--- Exercise instructions ---
Find every line with the string "negb" in the material below and copy it.

--- The data ---
=====

Lemma parseredirs_fine fuel c s : (length s < fuel)%nat → fine (length s) (parseredirs fuel c s).
Proof.
  revert c s. induction fuel as [|fuel IH]; intros c s Hf; [lia|]. cbn [parseredirs].
  destruct (peek s (chars "<>")) as [b s1] eqn:E1. pose proof (peek_le _ _ _ _ E1) as H1.
  destruct b; [|exact H1]. cbn [negb].
  destruct (gettoken s1) as [[tok t1] s2] eqn:E2.
  destruct (peek_gettoken _ _ _ _ _ _ E1 ltac:(vm_compute; set_solver) E2) as [_ H2].
  destruct (gettoken s2) as [[tok2 t2] s3] eqn:E3. pose proof (gettoken_le _ _ _ _ E3) as H3.
  destruct (tok2 =? 97); [|done]. cbn [negb]. eapply fine_weaken; [apply IH; lia|lia].
Qed.

Lemma parseargs_fine fuel argc c s : (length s < fuel)%nat → fine (length s) (parseargs fuel argc c s).
Proof.
  revert argc c s. induction fuel as [|fuel IH]; intros argc c s Hf; [lia|]. cbn [parseargs].
  destruct (peek s (chars "|)&;")) as [b s1] eqn:E1. pose proof (peek_le _ _ _ _ E1) as H1.
  destruct b; [exact H1|]. destruct (gettoken s1) as [[tok t] s2] eqn:E2. pose proof (gettoken_le _ _ _ _ E2) as H2.
  destruct (Z.eqb_spec tok 0) as [->|H0]; [simpl; lia|]. pose proof (gettoken_lt _ _ _ _ E2 H0) as H2'.
  destruct (tok =? 97); [|done]. cbn [negb]. destruct (MAXARGS <=? S argc)%nat; [done|].
  eapply fine_bind; [apply parseredirs_fine; lia|]. intros c' s3 H3. eapply fine_weaken; [apply IH; lia|lia].
Qed.

Lemma parseback_fine fuel c s : (length s < fuel)%nat → fine (length s) (parseback fuel c s).
Proof.
  revert c s. induction fuel as [|fuel IH]; intros c s Hf; [lia|]. cbn [parseback].
  destruct (peek s (chars "&")) as [b s1] eqn:E1. pose proof (peek_le _ _ _ _ E1) as H1.
  destruct b; [|exact H1]. cbn [negb]. destruct (gettoken s1) as [[tok t1] s2] eqn:E2.
  destruct (peek_gettoken _ _ _ _ _ _ E1 ltac:(vm_compute; set_solver) E2) as [_ H2].
  eapply fine_weaken; [apply IH; lia|lia].
Qed.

=====

--- Task response ---
  destruct b; [|exact H1]. cbn [negb].
  destruct (tok2 =? 97); [|done]. cbn [negb]. eapply fine_weaken; [apply IH; lia|lia].
  destruct (tok =? 97); [|done]. cbn [negb]. destruct (MAXARGS <=? S argc)%nat; [done|].
  destruct b; [|exact H1]. cbn [negb]. destruct (gettoken s1) as [[tok t1] s2] eqn:E2.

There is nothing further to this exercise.